Die neue Chefin der Welthandelsorganisation (WTO), Ngozi Okonjo-Iweala, will die weltweit faire Verteilung von Impfstoffen zu einer Priorität des Beginns ihrer Amtszeit machen. „Ich glaube, dass die WTO mehr dazu beitragen kann, die Covid-19-Pandemie zu besiegen“, sagte die Nigerianerin der Nachrichtenagentur AFP. Dabei gehe es vor allem darum, ärmeren Ländern den Zugang zu Corona-Impfstoffen zu erleichtern, sagte sie.
Der Allgemeine Rat der Welthandelsorganisation hatte Okonjo-Iweala am Montag zur neuen Generaldirektorin der WTO bestimmt. Sie ist die erste Frau an der Spitze der Organisation, ihr Amt tritt sie am 1. März an. Ihr kommt die schwierige Aufgabe zu, die WTO aus einer lang anhaltenden Lähmung und Schwächung zu führen – so ist etwa die Berufungsinstanz des Streitbeilegungsmechanismus der Organisation wegen einer Blockade der USA nicht funktionsfähig.
„Die WTO ist zu wichtig, um zuzulassen, dass sie verlangsamt, gelähmt und erstarrt ist“, sagte die Ökonomin in dem Interview, das am Dienstag geführt wurde. „Das ist nicht richtig.“ Die WTO mit Sitz in Genf gehört neben dem Internationalen Währungsfonds (IWF) und der Weltbank zu den wichtigsten internationalen Organisationen in der Wirtschaftspolitik.
Die WTO soll vor allem ein Forum für Verhandlungen zum Abbau von Zöllen sowie anderen Handelshemmnissen bieten und überwachen, ob internationale Handelsabkommen eingehalten werden. Da unter Ex-US-Präsident Donald Trump das internationale Handelssystem von Protektionismus geprägt war, ist es nun eines der größten Anliegen der neuen WTO-Chefin, wieder zu einem freien Handel ohne Zollstreitigkeiten zurückzufinden.
Gleichzeitig will sich Okonjo-Iweala dafür einsetzen, dass Impfstoffe nicht nur weltweit produziert, sondern auch global verteilt werden, damit nicht nur reiche Länder davon profitieren. „Es ist im Selbstinteresse eines jeden Landes, dass jeder geimpft ist“, sagte sie AFP. „Denn Du bist nicht sicher, solange nicht alle sicher sind.“
Länder wie Indien und Südafrika hatten bereits gefordert, bestimmte Handelsvorschriften zu Patenten auf Eis zu legen, um die Entwicklung von Impfstoffen zu beschleunigen. Okonjo-Iweala will jedoch neuen Streit zwischen WTO-Mitgliedern verhindern und den Blick lieber auf den Privatsektor richten. Dort könnten Lizenzabkommen vereinbart werden, um die Produktion in mehreren Ländern zu ermöglichen, sagte sie und verwies auf den britischen Hersteller Astrazeneca, dessen Vakzin auch in Indien für die dortige Bevölkerung hergestellt wird.

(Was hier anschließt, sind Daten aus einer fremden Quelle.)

(** * PPT Professional Designer: profile scoring and template recommendation

    A shallow embedding of [backend/ppt_designer_backend.py] (class
    [PPTDesignerSystem]) and the properties of its scoring, matching,
    ranking and planning operations.

    Conventions of the embedding:
    - Python [float] scores are exact rationals ([Qc]); rounding of the
      binary representation is outside the model.  The conversion of an
      [int] to a [float], which raises [OverflowError] beyond the range of
      a double, is in the model ([float_of_int]).
    - A Python [dict] keyed by strings is a [gmap string _]; the few places
      where the code walks a dict literal in its written order use the
      explicit key list.
    - A Python exception is a value of [exception]; code that can raise
      returns a [result].
    - [str] is its UTF-8 byte string.  [str.lower] lowers the letters A-Z
      of an ASCII string; what it does to a string with other characters
      (Python's Unicode case mapping) is not part of the source and enters
      as the parameter [unicode_lower]. *)

From Stdlib Require Import Ascii String QArith Qcanon.
From stdpp Require Import gmap strings list fin_maps numbers sorting.

Local Open Scope string_scope.

(** ** Exceptions *)

Inductive exception :=
  | KeyError (key : string)
  | IndexError
  | AttributeError
  | TypeError
  | OverflowError.

Inductive result (A : Type) :=
  | Ok (a : A)
  | Raise (e : exception).
Arguments Ok {A} a.
Arguments Raise {A} e.

#[global] Instance result_ret : MRet result := λ A a, Ok a.
#[global] Instance result_bind : MBind result := λ A B f m,
  match m with Ok a => f a | Raise e => Raise e end.
#[global] Instance result_fmap : FMap result := λ A B f m,
  match m with Ok a => Ok (f a) | Raise e => Raise e end.

#[global] Instance exception_eq_dec : EqDecision exception.
Proof. solve_decision. Defined.
#[global] Instance result_eq_dec `{EqDecision A} : EqDecision (result A).
Proof. solve_decision. Defined.

Definition is_Ok {A} (r : result A) : Prop :=
  match r with Ok _ => True | Raise _ => False end.

(** ** Python values held by a response *)

Inductive value :=
  | VNone
  | VBool (b : bool)
  | VInt (n : Z)
  | VStr (s : string)
  | VList (l : list string).

#[global] Instance value_eq_dec : EqDecision value.
Proof. solve_decision. Defined.

(** [bool(v)]: the truth value of a Python object. *)
Definition truthy (v : value) : bool :=
  match v with
  | VNone => false
  | VBool b => b
  | VInt n => bool_decide (n ≠ 0%Z)
  | VStr s => bool_decide (s ≠ "")
  | VList l => bool_decide (l ≠ [])
  end.

(** ** Strings: [str.lower], [str.split], [str.join] *)

Definition lower_ascii (c : ascii) : ascii :=
  let n := nat_of_ascii c in
  if bool_decide (65 ≤ n ≤ 90)%nat then ascii_of_nat (n + 32)%nat else c.

Fixpoint lower (s : string) : string :=
  match s with
  | EmptyString => EmptyString
  | String c s' => String (lower_ascii c) (lower s')
  end.

(** [s.split(sep)] for a one-character separator. *)
Fixpoint split (sep : ascii) (s : string) : list string :=
  match s with
  | EmptyString => [EmptyString]
  | String c s' =>
      if decide (c = sep) then EmptyString :: split sep s'
      else match split sep s' with
           | [] => [String c EmptyString]
           | w :: ws => String c w :: ws
           end
  end.

(** [sep.join(l)]. *)
Fixpoint join (sep : string) (l : list string) : string :=
  match l with
  | [] => EmptyString
  | [w] => w
  | w :: ws => w +:+ sep +:+ join sep ws
  end.

(** Every character of the string is an ASCII character. *)
Definition is_ascii (s : string) : bool :=
  forallb (λ c, bool_decide (nat_of_ascii c < 128)%nat) (list_ascii_of_string s).

(** Python's case mapping of a string that is not all ASCII. *)
Class UnicodeLower := unicode_lower : string → string.

(** [s.lower()] *)
Definition str_lower `{!UnicodeLower} (s : string) : string :=
  if is_ascii s then lower s else unicode_lower s.

(** [v.lower()]: only [str] has the method. *)
Definition py_lower `{!UnicodeLower} (v : value) : result value :=
  match v with
  | VStr s => Ok (VStr (str_lower s))
  | _ => Raise AttributeError
  end.

(** [float(n)] for an [int], as the division [n / 10.0] makes it: the
    nearest double, or [OverflowError] when that is beyond the largest one
    (from [2^1024 - 2^970] on, which rounds to [2^1024]). *)
Definition FLOAT_LIMIT : Z := (2 ^ 1024 - 2 ^ 970)%Z.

Die WTO müsse sich wieder ihrem obersten Ziel zuwenden, nämlich den Lebensstandard in armen Ländern verbessern und „vernünftige Jobs für die Menschen schaffen“, sagte die 66-Jährige in dem Interview. Davon sei die WTO bereits vor dem Ausbruch der Corona-Pandemie weit entfernt gewesen.